ASSIGNMENT -
Go to the line below containing "let t := set_greedy t in" and print exactly from there through the line containing "Definition insert (filter", both included. Print nothing else.
-*-*-
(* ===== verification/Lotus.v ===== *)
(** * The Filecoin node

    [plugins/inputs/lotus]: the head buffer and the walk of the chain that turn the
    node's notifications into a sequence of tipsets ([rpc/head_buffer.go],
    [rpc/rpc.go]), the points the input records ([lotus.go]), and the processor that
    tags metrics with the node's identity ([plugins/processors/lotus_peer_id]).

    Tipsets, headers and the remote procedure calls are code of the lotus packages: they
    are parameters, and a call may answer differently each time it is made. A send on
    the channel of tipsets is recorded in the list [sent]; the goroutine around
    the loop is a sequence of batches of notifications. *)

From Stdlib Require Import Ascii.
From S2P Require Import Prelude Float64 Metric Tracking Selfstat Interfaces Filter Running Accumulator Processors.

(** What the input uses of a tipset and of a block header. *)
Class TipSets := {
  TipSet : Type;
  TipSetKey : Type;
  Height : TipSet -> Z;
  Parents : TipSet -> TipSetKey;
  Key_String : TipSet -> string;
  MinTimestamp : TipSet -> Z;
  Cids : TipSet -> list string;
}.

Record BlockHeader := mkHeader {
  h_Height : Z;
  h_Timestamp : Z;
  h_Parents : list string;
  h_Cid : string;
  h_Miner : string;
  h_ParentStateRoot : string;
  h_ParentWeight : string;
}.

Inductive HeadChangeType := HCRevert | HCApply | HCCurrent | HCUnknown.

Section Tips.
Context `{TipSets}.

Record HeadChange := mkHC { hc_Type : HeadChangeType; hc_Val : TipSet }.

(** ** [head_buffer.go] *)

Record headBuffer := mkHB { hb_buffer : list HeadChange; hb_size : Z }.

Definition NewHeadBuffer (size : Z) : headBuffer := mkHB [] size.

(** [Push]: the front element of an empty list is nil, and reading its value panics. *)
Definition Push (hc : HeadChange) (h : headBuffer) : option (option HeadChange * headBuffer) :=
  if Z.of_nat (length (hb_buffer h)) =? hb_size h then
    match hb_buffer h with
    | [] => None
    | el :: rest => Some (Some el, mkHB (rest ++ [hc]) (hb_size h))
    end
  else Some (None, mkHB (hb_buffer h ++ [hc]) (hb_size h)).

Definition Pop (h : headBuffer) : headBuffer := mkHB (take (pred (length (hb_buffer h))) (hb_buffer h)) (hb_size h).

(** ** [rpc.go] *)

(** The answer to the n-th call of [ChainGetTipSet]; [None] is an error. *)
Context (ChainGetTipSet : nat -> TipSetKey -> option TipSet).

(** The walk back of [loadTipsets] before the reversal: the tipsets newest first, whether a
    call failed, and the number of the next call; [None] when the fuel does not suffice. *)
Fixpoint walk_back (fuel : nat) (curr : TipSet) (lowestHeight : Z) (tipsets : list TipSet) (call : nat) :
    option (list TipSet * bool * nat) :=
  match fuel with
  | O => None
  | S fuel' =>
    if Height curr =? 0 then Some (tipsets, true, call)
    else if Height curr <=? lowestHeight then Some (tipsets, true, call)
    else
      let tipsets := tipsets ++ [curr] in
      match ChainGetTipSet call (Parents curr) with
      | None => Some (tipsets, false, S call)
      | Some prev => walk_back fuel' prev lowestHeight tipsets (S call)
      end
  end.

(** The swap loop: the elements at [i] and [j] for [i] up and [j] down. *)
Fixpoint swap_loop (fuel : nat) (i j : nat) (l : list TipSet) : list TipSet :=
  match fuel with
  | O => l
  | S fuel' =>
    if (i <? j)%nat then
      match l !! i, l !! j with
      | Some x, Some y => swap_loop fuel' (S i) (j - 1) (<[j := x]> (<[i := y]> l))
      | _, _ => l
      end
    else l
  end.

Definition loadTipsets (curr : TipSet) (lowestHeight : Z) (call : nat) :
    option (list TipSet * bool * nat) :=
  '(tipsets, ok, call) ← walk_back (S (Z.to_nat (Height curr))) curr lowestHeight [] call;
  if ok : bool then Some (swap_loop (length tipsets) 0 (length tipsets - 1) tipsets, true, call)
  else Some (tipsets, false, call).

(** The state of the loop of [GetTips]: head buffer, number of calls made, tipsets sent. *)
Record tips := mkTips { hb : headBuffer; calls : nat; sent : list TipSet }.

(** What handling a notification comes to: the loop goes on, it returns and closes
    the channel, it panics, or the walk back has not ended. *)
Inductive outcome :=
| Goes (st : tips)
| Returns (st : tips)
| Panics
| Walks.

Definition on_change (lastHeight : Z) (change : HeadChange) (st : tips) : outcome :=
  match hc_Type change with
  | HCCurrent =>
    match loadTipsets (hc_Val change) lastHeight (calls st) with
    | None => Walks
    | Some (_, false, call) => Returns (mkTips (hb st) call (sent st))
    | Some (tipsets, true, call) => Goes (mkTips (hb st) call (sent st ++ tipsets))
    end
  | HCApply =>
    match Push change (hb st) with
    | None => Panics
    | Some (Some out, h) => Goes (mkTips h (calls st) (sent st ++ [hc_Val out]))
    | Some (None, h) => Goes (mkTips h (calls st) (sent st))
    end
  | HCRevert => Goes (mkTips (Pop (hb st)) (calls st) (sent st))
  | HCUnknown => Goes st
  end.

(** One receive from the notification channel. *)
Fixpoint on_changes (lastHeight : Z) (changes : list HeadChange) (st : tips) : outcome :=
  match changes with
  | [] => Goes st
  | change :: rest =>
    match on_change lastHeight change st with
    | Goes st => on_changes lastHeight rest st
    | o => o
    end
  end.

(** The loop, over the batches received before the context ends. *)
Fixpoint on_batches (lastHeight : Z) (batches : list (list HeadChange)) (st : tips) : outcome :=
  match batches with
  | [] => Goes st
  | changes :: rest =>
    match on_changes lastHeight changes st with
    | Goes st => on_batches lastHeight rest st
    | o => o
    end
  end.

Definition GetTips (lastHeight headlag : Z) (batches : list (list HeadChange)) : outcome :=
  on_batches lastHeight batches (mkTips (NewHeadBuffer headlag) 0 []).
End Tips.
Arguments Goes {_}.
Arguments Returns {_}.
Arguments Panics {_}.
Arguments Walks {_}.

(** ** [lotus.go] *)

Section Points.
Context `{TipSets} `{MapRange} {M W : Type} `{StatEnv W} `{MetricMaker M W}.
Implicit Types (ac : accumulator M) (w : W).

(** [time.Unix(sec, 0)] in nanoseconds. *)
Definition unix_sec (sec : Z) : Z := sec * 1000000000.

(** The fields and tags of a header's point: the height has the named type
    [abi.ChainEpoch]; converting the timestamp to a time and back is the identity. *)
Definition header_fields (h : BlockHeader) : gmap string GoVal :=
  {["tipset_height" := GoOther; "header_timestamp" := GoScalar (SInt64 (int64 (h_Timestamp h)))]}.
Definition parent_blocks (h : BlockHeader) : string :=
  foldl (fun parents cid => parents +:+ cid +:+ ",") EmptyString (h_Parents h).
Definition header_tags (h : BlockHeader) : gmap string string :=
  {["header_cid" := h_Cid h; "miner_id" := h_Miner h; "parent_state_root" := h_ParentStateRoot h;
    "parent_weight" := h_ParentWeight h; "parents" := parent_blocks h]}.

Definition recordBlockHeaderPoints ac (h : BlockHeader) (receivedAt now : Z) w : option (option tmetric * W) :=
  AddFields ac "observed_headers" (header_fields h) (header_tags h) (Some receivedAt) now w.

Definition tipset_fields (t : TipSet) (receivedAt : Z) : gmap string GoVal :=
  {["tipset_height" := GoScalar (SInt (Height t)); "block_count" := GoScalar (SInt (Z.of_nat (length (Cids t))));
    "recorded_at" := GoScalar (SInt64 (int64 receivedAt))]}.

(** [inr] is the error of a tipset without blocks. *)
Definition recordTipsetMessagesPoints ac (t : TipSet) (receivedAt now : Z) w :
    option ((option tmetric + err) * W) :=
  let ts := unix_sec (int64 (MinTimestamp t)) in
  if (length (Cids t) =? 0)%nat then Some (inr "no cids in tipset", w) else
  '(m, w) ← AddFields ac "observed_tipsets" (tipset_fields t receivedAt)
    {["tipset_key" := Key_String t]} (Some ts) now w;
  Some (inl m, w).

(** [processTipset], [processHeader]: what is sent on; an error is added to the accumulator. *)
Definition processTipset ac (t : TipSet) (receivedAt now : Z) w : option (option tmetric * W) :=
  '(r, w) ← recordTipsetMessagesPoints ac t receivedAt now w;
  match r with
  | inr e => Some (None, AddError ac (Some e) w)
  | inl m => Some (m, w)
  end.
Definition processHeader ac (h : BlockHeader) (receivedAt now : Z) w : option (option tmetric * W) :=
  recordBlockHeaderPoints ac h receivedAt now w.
-*-*-
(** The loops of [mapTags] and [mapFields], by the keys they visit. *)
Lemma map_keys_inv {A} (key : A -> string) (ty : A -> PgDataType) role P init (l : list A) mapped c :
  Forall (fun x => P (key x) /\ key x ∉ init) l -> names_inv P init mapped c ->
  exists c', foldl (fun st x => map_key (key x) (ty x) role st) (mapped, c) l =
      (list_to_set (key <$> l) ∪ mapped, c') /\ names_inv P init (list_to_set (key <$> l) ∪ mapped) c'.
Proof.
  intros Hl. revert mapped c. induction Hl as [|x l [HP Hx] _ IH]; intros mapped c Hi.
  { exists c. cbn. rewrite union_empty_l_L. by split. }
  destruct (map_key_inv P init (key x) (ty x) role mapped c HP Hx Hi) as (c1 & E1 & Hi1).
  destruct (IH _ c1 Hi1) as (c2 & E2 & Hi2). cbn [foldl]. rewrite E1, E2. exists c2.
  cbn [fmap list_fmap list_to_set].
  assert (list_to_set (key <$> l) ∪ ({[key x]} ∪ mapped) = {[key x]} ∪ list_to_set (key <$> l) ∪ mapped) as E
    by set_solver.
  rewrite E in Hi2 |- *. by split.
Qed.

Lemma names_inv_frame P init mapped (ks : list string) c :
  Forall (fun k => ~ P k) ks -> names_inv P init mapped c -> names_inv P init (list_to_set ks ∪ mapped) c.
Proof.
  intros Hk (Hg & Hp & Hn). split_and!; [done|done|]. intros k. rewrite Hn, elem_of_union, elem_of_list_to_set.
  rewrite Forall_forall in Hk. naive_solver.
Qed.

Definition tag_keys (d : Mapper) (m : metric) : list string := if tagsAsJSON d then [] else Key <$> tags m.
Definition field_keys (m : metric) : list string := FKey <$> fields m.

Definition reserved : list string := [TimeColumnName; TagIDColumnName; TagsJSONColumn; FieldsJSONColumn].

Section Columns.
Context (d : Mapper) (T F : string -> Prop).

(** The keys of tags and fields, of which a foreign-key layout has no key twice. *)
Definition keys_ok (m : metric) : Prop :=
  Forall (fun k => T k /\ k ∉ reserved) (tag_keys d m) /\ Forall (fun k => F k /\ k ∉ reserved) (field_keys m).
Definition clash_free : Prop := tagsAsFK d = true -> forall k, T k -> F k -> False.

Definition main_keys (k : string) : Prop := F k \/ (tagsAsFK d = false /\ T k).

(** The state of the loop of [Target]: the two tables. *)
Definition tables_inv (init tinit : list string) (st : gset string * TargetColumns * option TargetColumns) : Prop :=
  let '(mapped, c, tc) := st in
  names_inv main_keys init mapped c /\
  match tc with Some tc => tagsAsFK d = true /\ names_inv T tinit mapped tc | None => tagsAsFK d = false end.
-*-*-
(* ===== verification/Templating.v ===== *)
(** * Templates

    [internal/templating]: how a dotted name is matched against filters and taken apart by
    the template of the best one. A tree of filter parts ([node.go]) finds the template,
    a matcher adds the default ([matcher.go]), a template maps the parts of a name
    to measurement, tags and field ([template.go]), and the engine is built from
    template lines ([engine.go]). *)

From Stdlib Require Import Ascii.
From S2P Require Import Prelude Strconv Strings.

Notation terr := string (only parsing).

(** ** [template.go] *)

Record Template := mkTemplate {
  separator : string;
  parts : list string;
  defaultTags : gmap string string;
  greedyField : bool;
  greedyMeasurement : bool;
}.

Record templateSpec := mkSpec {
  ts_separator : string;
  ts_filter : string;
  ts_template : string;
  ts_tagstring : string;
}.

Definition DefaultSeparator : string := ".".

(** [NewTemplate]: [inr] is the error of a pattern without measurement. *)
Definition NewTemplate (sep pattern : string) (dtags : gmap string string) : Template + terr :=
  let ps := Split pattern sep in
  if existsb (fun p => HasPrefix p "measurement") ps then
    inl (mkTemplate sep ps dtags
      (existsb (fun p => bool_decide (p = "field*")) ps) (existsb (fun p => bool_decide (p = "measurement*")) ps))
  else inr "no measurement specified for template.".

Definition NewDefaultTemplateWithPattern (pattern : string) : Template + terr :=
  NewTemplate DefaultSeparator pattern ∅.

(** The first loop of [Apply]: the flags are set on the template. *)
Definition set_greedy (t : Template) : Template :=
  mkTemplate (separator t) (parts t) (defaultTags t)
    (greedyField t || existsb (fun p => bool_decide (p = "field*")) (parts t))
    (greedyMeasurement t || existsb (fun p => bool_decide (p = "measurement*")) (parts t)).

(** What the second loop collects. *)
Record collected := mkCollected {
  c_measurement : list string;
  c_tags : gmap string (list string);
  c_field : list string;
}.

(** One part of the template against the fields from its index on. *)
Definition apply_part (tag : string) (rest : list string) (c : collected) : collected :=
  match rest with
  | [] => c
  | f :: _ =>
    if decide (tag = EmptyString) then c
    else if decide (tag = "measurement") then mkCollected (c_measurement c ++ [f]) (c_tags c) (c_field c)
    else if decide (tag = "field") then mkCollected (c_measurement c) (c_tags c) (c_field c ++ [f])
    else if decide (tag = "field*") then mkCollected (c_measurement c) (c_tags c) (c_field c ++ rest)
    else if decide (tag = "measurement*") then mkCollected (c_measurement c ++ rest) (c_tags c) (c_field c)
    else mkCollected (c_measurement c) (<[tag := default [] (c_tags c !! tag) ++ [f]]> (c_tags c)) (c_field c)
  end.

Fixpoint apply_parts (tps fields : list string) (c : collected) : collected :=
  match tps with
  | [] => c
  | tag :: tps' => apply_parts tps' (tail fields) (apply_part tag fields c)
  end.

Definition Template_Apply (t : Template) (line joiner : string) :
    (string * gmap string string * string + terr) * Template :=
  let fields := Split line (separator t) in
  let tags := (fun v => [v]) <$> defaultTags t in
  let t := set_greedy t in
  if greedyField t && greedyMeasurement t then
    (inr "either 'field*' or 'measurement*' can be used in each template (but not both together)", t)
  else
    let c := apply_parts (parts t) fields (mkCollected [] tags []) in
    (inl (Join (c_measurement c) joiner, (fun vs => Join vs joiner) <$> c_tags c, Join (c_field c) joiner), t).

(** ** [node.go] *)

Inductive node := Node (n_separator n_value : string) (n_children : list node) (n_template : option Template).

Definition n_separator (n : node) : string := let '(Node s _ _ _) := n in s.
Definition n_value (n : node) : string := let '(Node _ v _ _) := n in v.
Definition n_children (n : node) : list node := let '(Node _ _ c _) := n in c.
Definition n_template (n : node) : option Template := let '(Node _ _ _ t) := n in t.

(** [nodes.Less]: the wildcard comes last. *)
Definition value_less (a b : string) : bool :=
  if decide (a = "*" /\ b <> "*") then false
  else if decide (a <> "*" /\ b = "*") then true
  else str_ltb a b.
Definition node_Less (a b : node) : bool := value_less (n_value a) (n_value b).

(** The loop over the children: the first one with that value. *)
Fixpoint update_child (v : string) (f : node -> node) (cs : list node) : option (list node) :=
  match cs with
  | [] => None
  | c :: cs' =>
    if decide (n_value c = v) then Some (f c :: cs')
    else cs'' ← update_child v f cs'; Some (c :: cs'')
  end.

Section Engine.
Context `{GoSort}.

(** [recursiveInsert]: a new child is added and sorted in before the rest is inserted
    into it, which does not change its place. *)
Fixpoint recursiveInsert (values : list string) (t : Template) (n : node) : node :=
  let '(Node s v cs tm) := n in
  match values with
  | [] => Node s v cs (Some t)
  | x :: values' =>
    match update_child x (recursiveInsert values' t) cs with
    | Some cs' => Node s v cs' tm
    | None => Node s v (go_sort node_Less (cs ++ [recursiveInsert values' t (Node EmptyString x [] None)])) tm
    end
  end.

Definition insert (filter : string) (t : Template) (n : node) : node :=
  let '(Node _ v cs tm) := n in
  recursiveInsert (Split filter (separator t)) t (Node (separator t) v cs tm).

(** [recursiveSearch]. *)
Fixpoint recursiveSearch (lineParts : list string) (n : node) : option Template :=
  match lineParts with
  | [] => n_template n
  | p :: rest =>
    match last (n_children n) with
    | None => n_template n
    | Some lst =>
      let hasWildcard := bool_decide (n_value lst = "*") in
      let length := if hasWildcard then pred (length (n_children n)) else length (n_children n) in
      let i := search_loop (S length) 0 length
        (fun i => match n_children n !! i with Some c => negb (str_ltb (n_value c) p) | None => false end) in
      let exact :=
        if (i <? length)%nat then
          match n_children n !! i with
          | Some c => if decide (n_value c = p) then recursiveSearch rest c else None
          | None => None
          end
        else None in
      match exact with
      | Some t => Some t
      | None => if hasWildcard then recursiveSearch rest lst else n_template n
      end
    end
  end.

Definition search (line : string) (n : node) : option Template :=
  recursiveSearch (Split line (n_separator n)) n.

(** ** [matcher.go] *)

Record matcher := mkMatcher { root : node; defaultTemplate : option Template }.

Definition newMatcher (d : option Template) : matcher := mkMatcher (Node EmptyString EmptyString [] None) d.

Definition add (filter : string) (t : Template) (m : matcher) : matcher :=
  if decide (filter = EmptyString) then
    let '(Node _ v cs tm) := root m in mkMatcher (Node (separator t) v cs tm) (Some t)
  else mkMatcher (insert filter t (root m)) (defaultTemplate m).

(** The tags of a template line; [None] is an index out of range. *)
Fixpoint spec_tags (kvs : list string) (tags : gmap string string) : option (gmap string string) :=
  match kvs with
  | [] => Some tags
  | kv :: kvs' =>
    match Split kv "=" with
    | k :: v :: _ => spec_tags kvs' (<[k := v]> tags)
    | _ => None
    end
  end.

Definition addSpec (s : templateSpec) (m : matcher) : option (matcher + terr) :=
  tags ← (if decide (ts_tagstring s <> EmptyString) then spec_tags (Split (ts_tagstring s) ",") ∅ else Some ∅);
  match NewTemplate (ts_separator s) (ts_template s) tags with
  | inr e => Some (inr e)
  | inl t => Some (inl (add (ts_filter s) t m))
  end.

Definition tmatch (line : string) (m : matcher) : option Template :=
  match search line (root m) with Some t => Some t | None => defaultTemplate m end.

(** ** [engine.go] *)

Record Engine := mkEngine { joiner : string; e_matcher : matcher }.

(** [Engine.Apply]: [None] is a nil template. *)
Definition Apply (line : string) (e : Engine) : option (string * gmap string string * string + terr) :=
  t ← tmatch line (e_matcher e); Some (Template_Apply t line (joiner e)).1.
-*-*-
YOUR RESPONSE -
  let t := set_greedy t in
  if greedyField t && greedyMeasurement t then
    (inr "either 'field*' or 'measurement*' can be used in each template (but not both together)", t)
  else
    let c := apply_parts (parts t) fields (mkCollected [] tags []) in
    (inl (Join (c_measurement c) joiner, (fun vs => Join vs joiner) <$> c_tags c, Join (c_field c) joiner), t).

(** ** [node.go] *)

Inductive node := Node (n_separator n_value : string) (n_children : list node) (n_template : option Template).

Definition n_separator (n : node) : string := let '(Node s _ _ _) := n in s.
Definition n_value (n : node) : string := let '(Node _ v _ _) := n in v.
Definition n_children (n : node) : list node := let '(Node _ _ c _) := n in c.
Definition n_template (n : node) : option Template := let '(Node _ _ _ t) := n in t.

(** [nodes.Less]: the wildcard comes last. *)
Definition value_less (a b : string) : bool :=
  if decide (a = "*" /\ b <> "*") then false
  else if decide (a <> "*" /\ b = "*") then true
  else str_ltb a b.
Definition node_Less (a b : node) : bool := value_less (n_value a) (n_value b).

(** The loop over the children: the first one with that value. *)
Fixpoint update_child (v : string) (f : node -> node) (cs : list node) : option (list node) :=
  match cs with
  | [] => None
  | c :: cs' =>
    if decide (n_value c = v) then Some (f c :: cs')
    else cs'' ← update_child v f cs'; Some (c :: cs'')
  end.

Section Engine.
Context `{GoSort}.

(** [recursiveInsert]: a new child is added and sorted in before the rest is inserted
    into it, which does not change its place. *)
Fixpoint recursiveInsert (values : list string) (t : Template) (n : node) : node :=
  let '(Node s v cs tm) := n in
  match values with
  | [] => Node s v cs (Some t)
  | x :: values' =>
    match update_child x (recursiveInsert values' t) cs with
    | Some cs' => Node s v cs' tm
    | None => Node s v (go_sort node_Less (cs ++ [recursiveInsert values' t (Node EmptyString x [] None)])) tm
    end
  end.

Definition insert (filter : string) (t : Template) (n : node) : node :=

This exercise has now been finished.